La nicchia - numero 54 - Dai Wangshu, “Il poeta del vicolo nella pioggia”

Dai Wangshu, nato ad Hangzhou (Zhejiang) nel 1905, fu uno dei primi protagonisti della “nuova poesia” che accompagnò i grandi cambiamenti politici, sociali e linguistici nella Cina del nuovo XX secolo. Culturalmente, questi primi decenni furono caratterizzati da anarchia e novità – finita l’epoca imperiale nel 1912, il “Movimento di nuova cultura” (che ha come data simbolica il 4 maggio 1919) rivoluzionò il modo di scrivere: gli scrittori e i poeti incominciarono a usare il cinese vernacolare (baihua) invece della lingua letteraria classica in uso da secoli; sperimentarono nuove forme letterarie e tradussero la letteratura straniera (occidentale e asiatica – vedi l’esempio di Tagore); si moltiplicarono in ogni luogo nuove riviste e società letterarie (come la “Società della Luna Nuova”, fondata da Xu Zhimo).

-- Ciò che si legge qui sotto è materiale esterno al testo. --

(** C1.  When [theta], [ffp_z] and [ffp_y] hold [N] samples each, cell 16
    completes, and at every index [i] the four arrays it binds hold
    [A22[i] = -i k Fz[i].z],
    [A12[i] = -i k (-sin θ_i Fz[i].x + cos θ_i Fz[i].y)],
    [A11[i] = -i k (-sin θ_i Fy[i].x + cos θ_i Fy[i].y)] and
    [A21[i] = -i k Fy[i].z]. *)
Theorem amplitude_entries e k th Fz Fy :
  floats e !! "kExt" = Some k →
  farrays e !! "theta" = Some th →
  cmats e !! "ffp_z" = Some Fz →
  cmats e !! "ffp_y" = Some Fy →
  length Fz = length th → length Fy = length th →
  ∃ e', Cell16.run e = (Ok (), e') ∧
    ∀ i θ fz fy,
      th !! i = Some θ → Fz !! i = Some fz → Fy !! i = Some fy →
      entry (carrays e') "A22" i = Some (Spec.A22 k fz) ∧
      entry (carrays e') "A12" i = Some (Spec.A12 k θ fz) ∧
      entry (carrays e') "A11" i = Some (Spec.A11 k θ fy) ∧
      entry (carrays e') "A21" i = Some (Spec.A21 k fy).
Proof.
  intros Hk Hth Hz Hy Nz Ny.
  destruct (Cell16_run_Ok e k (length th) th Fz Fy)
    as (a22 & a12 & a11 & a21 & Hrun & S22 & S12 & S11 & S21); try done.
  eexists. split; [exact Hrun|].
  intros i θ fz fy Hθ Hfz Hfy.
  assert (i < length th)%nat as Hi by by eapply lookup_lt_Some.
  rewrite <- (list_lookup_total_correct _ _ _ Hθ),
          <- (list_lookup_total_correct _ _ _ Hfz),
          <- (list_lookup_total_correct _ _ _ Hfy).
  repeat split;
    rewrite ?entry_bind_carray_ne by discriminate;
    rewrite entry_bind_carray_eq;
    match goal with
    | S : has_shape (Ok ?v) _ _ |- ?v !! _ = _ =>
        by apply (has_shape_lookup _ _ _ _ S)
    end.
Qed.

(** ** Cell 17 computes the phase matrix *)

Ltac pointwise :=
  intros ? _; cbv beta; rewrite ?Cabs_pow2;
  first [ reflexivity
        | unfold Spec.S11, Spec.S12, Spec.S21, Spec.S22; simpl; lra ].

Section Cell17_facts.
Context (e : env) (n : nat) (a11 a12 a21 a22 : list complex).
Hypothesis H11 : carrays e !! "A11" = Some a11.
Hypothesis H12 : carrays e !! "A12" = Some a12.
Hypothesis H21 : carrays e !! "A21" = Some a21.
Hypothesis H22 : carrays e !! "A22" = Some a22.
Hypothesis N11 : length a11 = n.
Hypothesis N12 : length a12 = n.
Hypothesis N21 : length a21 = n.
Hypothesis N22 : length a22 = n.

Local Notation "f @ i" := (f (a11 !!! i) (a12 !!! i) (a21 !!! i) (a22 !!! i))
    (at level 10, i at level 9, only parsing).

Lemma S11_shape : has_shape (Cell17.S11 e) n (λ i, Spec.S11 @ i).
Proof. unfold Cell17.S11. eapply has_shape_ext; [shape | pointwise]. Qed.

Lemma S12_shape : has_shape (Cell17.S12 e) n (λ i, Spec.S12 @ i).
Proof. unfold Cell17.S12. eapply has_shape_ext; [shape | pointwise]. Qed.

Lemma S13_shape : has_shape (Cell17.S13 e) n (λ i, Spec.S13 @ i).
Proof. unfold Cell17.S13. eapply has_shape_ext; [shape | pointwise]. Qed.

Lemma S14_shape : has_shape (Cell17.S14 e) n (λ i, Spec.S14 @ i).
Proof. unfold Cell17.S14. eapply has_shape_ext; [shape | pointwise]. Qed.

Lemma S21_shape : has_shape (Cell17.S21 e) n (λ i, Spec.S21 @ i).
Proof. unfold Cell17.S21. eapply has_shape_ext; [shape | pointwise]. Qed.

Lemma S22_shape : has_shape (Cell17.S22 e) n (λ i, Spec.S22 @ i).
Proof. unfold Cell17.S22. eapply has_shape_ext; [shape | pointwise]. Qed.

Lemma S23_shape : has_shape (Cell17.S23 e) n (λ i, Spec.S23 @ i).
Proof. unfold Cell17.S23. eapply has_shape_ext; [shape | pointwise]. Qed.

Lemma S24_shape : has_shape (Cell17.S24 e) n (λ i, Spec.S24 @ i).
Proof. unfold Cell17.S24. eapply has_shape_ext; [shape | pointwise]. Qed.

Lemma S31_shape : has_shape (Cell17.S31 e) n (λ i, Spec.S31 @ i).
Proof. unfold Cell17.S31. eapply has_shape_ext; [shape | pointwise]. Qed.

Lemma S32_shape : has_shape (Cell17.S32 e) n (λ i, Spec.S32 @ i).
Proof. unfold Cell17.S32. eapply has_shape_ext; [shape | pointwise]. Qed.

Lemma S33_shape : has_shape (Cell17.S33 e) n (λ i, Spec.S33 @ i).
Proof. unfold Cell17.S33. eapply has_shape_ext; [shape | pointwise]. Qed.

Lemma S34_shape : has_shape (Cell17.S34 e) n (λ i, Spec.S34 @ i).
Proof. unfold Cell17.S34. eapply has_shape_ext; [shape | pointwise]. Qed.

Lemma S41_shape : has_shape (Cell17.S41 e) n (λ i, Spec.S41 @ i).
Proof. unfold Cell17.S41. eapply has_shape_ext; [shape | pointwise]. Qed.

Lemma S42_shape : has_shape (Cell17.S42 e) n (λ i, Spec.S42 @ i).
Proof. unfold Cell17.S42. eapply has_shape_ext; [shape | pointwise]. Qed.

Lemma S43_shape : has_shape (Cell17.S43 e) n (λ i, Spec.S43 @ i).
Proof. unfold Cell17.S43. eapply has_shape_ext; [shape | pointwise]. Qed.

Lemma S44_shape : has_shape (Cell17.S44 e) n (λ i, Spec.S44 @ i).
Proof. unfold Cell17.S44. eapply has_shape_ext; [shape | pointwise]. Qed.

End Cell17_facts.

(** One assignment of cell 17, run symbolically in the equation [Hr]
    that describes the run so far. *)
Ltac phase_step lem Hr :=
  let v := fresh "v" in
  let E := fresh "E" in
  let S := fresh "S" in
  let L := fresh "L" in
  lazymatch type of Hr with
  | _ = then_ _ _ ?e =>
      edestruct (lem e) as (v & E & L & S); [eassumption..|];
      rewrite (then_Ok _ _ e _ (assign_Ok bind_farray _ _ e v E)) in Hr
  | _ = assign _ _ _ ?e =>
      edestruct (lem e) as (v & E & L & S); [eassumption..|];
      rewrite (assign_Ok bind_farray _ _ e v E) in Hr
  end.

(** The name space after a complete run of cell 17: only float arrays
    are bound, and the sixteen arrays hold the sixteen formulas at every
    index. *)
Lemma Cell17_run_Ok e n a11 a12 a21 a22 :
  carrays e !! "A11" = Some a11 → carrays e !! "A12" = Some a12 →
  carrays e !! "A21" = Some a21 → carrays e !! "A22" = Some a22 →
  length a11 = n → length a12 = n → length a21 = n → length a22 = n →
  ∃ e', Cell17.run e = (Ok (), e') ∧
    carrays e' = carrays e ∧
    (∀ x, x ∉ phase_names → farrays e' !! x = farrays e !! x) ∧
    ∀ i, (i < n)%nat →
      Forall (λ p, entry (farrays e') p.1 i = Some p.2)
        (Spec.phase (a11 !!! i) (a12 !!! i) (a21 !!! i) (a22 !!! i)).
Proof.
  intros H11 H12 H21 H22 N11 N12 N21 N22.
  remember (Cell17.run e) as r eqn:Hr. unfold Cell17.run in Hr.
  phase_step S11_shape Hr. phase_step S12_shape Hr.
  phase_step S13_shape Hr. phase_step S14_shape Hr.
  phase_step S21_shape Hr. phase_step S22_shape Hr.
  phase_step S23_shape Hr. phase_step S24_shape Hr.
  phase_step S31_shape Hr. phase_step S32_shape Hr.
  phase_step S33_shape Hr. phase_step S34_shape Hr.
  phase_step S41_shape Hr. phase_step S42_shape Hr.
  phase_step S43_shape Hr. phase_step S44_shape Hr.
  subst r. eexists. split; [reflexivity|]. split; [reflexivity|]. split.
  { intros x Hx. unfold phase_names in Hx.
    repeat (apply not_elem_of_cons in Hx as [? Hx]).
    by rewrite !lookup_bind_farray_ne by done. }
  intros i Hi. unfold Spec.phase.
  repeat apply Forall_cons_2; try apply Forall_nil_2; cbn [fst snd];
    rewrite ?entry_bind_farray_ne by discriminate;
    rewrite entry_bind_farray_eq; auto.
Qed.

Lemma phase_names_spec z11 z12 z21 z22 :
  (Spec.phase z11 z12 z21 z22).*1 = phase_names.
Proof. reflexivity. Qed.

(** Reading one entry off the table of sixteen. *)
Lemma phase_lookup (m : gmap string (list R)) i z11 z12 z21 z22 x v :
  Forall (λ p, entry m p.1 i = Some p.2) (Spec.phase z11 z12 z21 z22) →
  (x, v) ∈ Spec.phase z11 z12 z21 z22 →
  entry m x i = Some v.
Proof. intros HF Hin. by apply (proj1 (Forall_forall _ _) HF (x, v)). Qed.

Ltac in_phase :=
  unfold Spec.phase;
  repeat first [ apply list_elem_of_here | apply list_elem_of_further ].


(** ** Algebra of the phase matrix at one angle *)

Section mueller.
Variables z11 z12 z21 z22 : complex.

Lemma S11_nonneg : 0 <= Spec.S11 z11 z12 z21 z22.
Proof.
  unfold Spec.S11.
  pose proof (Cmod2_nonneg z11). pose proof (Cmod2_nonneg z12).
  pose proof (Cmod2_nonneg z21). pose proof (Cmod2_nonneg z22). lra.
Qed.

Lemma S12_bounded : Rabs (Spec.S12 z11 z12 z21 z22) <= Spec.S11 z11 z12 z21 z22.
Proof.
  unfold Spec.S11, Spec.S12. apply Rabs_le.
  pose proof (Cmod2_nonneg z11). pose proof (Cmod2_nonneg z12).
  pose proof (Cmod2_nonneg z21). pose proof (Cmod2_nonneg z22). lra.
Qed.

Lemma S21_bounded : Rabs (Spec.S21 z11 z12 z21 z22) <= Spec.S11 z11 z12 z21 z22.
Proof.
  unfold Spec.S11, Spec.S21. apply Rabs_le.
  pose proof (Cmod2_nonneg z11). pose proof (Cmod2_nonneg z12).
  pose proof (Cmod2_nonneg z21). pose proof (Cmod2_nonneg z22). lra.
Qed.

Lemma sum_sq_phase :
  sum_sq (Spec.phase z11 z12 z21 z22).*2 = 4 * Spec.S11 z11 z12 z21 z22 ^ 2.
Proof.
  destruct z11 as [a b], z12 as [c d], z21 as [f g], z22 as [p q].
  unfold sum_sq, Spec.phase; simpl.
  unfold Spec.S11, Spec.S12, Spec.S13, Spec.S14, Spec.S21, Spec.S22,
    Spec.S23, Spec.S24, Spec.S31, Spec.S32, Spec.S33, Spec.S34,
    Spec.S41, Spec.S42, Spec.S43, Spec.S44, Spec.Cmod2; simpl.
  field.
Qed.

End mueller.

(** ** Properties of the arrays bound by cell 17 *)

(** C6.  After cell 17, every element of [S11] is non-negative. *)
Theorem S11_positive e a11 a12 a21 a22 :
  carrays e !! "A11" = Some a11 → carrays e !! "A12" = Some a12 →
  carrays e !! "A21" = Some a21 → carrays e !! "A22" = Some a22 →
  length a12 = length a11 → length a21 = length a11 →
  length a22 = length a11 →
  ∃ e', Cell17.run e = (Ok (), e') ∧
    ∀ i, (i < length a11)%nat →
      ∃ s11, entry (farrays e') "S11" i = Some s11 ∧ 0 <= s11.
Proof.
  intros H11 H12 H21 H22 N12 N21 N22.
  destruct (Cell17_run_Ok e (length a11) a11 a12 a21 a22)
    as (e' & Hrun & _ & _ & HS); try done.
  exists e'. split; [done|]. intros i Hi.
  eexists. split.
  - eapply phase_lookup; [by apply HS | in_phase].
  - apply S11_nonneg.
Qed.

(** C5.  After cell 17, at every index, [S11] bounds the absolute values
    of [S12] and of [S21]. *)
Theorem S11_bounds_S12_S21 e a11 a12 a21 a22 :
  carrays e !! "A11" = Some a11 → carrays e !! "A12" = Some a12 →
  carrays e !! "A21" = Some a21 → carrays e !! "A22" = Some a22 →
  length a12 = length a11 → length a21 = length a11 →
  length a22 = length a11 →
  ∃ e', Cell17.run e = (Ok (), e') ∧
    ∀ i, (i < length a11)%nat →
      ∃ s11 s12 s21,
        entry (farrays e') "S11" i = Some s11 ∧
        entry (farrays e') "S12" i = Some s12 ∧
        entry (farrays e') "S21" i = Some s21 ∧
        Rabs s12 <= s11 ∧ Rabs s21 <= s11.
Proof.
  intros H11 H12 H21 H22 N12 N21 N22.
  destruct (Cell17_run_Ok e (length a11) a11 a12 a21 a22)
    as (e' & Hrun & _ & _ & HS); try done.
  exists e'. split; [done|]. intros i Hi.
  do 3 eexists. repeat split.
  - eapply phase_lookup; [by apply HS | in_phase].
  - eapply phase_lookup; [by apply HS | in_phase].
  - eapply phase_lookup; [by apply HS | in_phase].
  - apply S12_bounded.
  - apply S21_bounded.
Qed.

(** C9, in exact arithmetic.  After cell 17, at every index, the
    squares of the sixteen entries add up to four times the square of
    [S11]. *)
Theorem sum_of_squares e a11 a12 a21 a22 :
  carrays e !! "A11" = Some a11 → carrays e !! "A12" = Some a12 →
  carrays e !! "A21" = Some a21 → carrays e !! "A22" = Some a22 →
  length a12 = length a11 → length a21 = length a11 →
  length a22 = length a11 →
  ∃ e', Cell17.run e = (Ok (), e') ∧
    ∀ i, (i < length a11)%nat →
      ∃ (S : list R) (s11 : R),
        Forall2 (λ x s, entry (farrays e') x i = Some s) phase_names S ∧
        entry (farrays e') "S11" i = Some s11 ∧
        sum_sq S = 4 * s11 ^ 2.
Proof.
  intros H11 H12 H21 H22 N12 N21 N22.
  destruct (Cell17_run_Ok e (length a11) a11 a12 a21 a22)
    as (e' & Hrun & _ & _ & HS); try done.
  exists e'. split; [done|]. intros i Hi.
  specialize (HS i Hi).
  exists (Spec.phase (a11 !!! i) (a12 !!! i) (a21 !!! i) (a22 !!! i)).*2.
  eexists. repeat split.
  - rewrite <- (phase_names_spec (a11 !!! i) (a12 !!! i) (a21 !!! i) (a22 !!! i)).
    apply Forall2_fmap, Forall_Forall2_diag, HS.
  - eapply phase_lookup; [exact HS | in_phase].
  - apply sum_sq_phase.
Qed.

(** C9, as it is stated, fails on the numbers that the code computes:
    in binary64 arithmetic, with [A11 = 0.1], [A22 = 0.3] and
    [A12 = A21 = 0], the exact sum of the squares of the sixteen entries
    is not four times the exact square of [S11]. *)
Lemma sum_of_squares_rounded :
  ∃ (S : list PrimFloat.float) (U : list Z) (u11 : Z),
    Binary64.Cell17.phase Binary64.Sample.A11 Binary64.Sample.A12
      Binary64.Sample.A21 Binary64.Sample.A22 = Some S ∧
    mapM Binary64.units S = Some U ∧
    U !! 0%nat = Some u11 ∧
    Binary64.sum_sq U ≠ (4 * u11 ^ 2)%Z.
Proof.
  do 3 eexists. split; [vm_compute; reflexivity|].
  split; [vm_compute; reflexivity|].
  split; [reflexivity|].
  vm_compute. discriminate.
Qed.

(** ** The theorems at the sample name spaces *)

Lemma amplitude_entries_sample :
  ∃ e', Cell16.run Sample.fields = (Ok (), e') ∧
    ∀ i θ fz fy,
      Sample.theta !! i = Some θ → Sample.ffp_z !! i = Some fz →
      Sample.ffp_y !! i = Some fy →
      entry (carrays e') "A22" i = Some (Spec.A22 5 fz) ∧
      entry (carrays e') "A12" i = Some (Spec.A12 5 θ fz) ∧
      entry (carrays e') "A11" i = Some (Spec.A11 5 θ fy) ∧
      entry (carrays e') "A21" i = Some (Spec.A21 5 fy).
Proof.
  apply (amplitude_entries Sample.fields 5 Sample.theta
           Sample.ffp_z Sample.ffp_y); reflexivity.
Defined.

Nel 1926 Dai lanciò insieme ad altri due poeti la rivista Ying Luo (“Collana di giada”), dove venne pubblicata la sua prima poesia, “Esco di casa con gli occhi pieni di lacrime”; del ’27 è quella per cui divenne famoso, Vicolo nella pioggia (entrambe più sotto in traduzione). Avvicinatosi al cosiddetto Haipai, il “movimento neosensista” degli anni ’30 e ’40 di Shanghai (al centro di un dibattito, in opposizione al Jingpai di Pechino, intorno al ruolo politico dello scrittore a cui parteciparono i maggiori scrittori dell’epoca, incluso Lu Xun), fu attivo in diverse riviste letterarie fino alla morte: spiccano la rivista shanghaiese “Modernità” (Xiandai), fondata nel 1932, e “Nuova Poesia” (Xin Shi) nel 1936 con altri celebri poeti contemporanei come Liang Zongdai e Bian Zhilin.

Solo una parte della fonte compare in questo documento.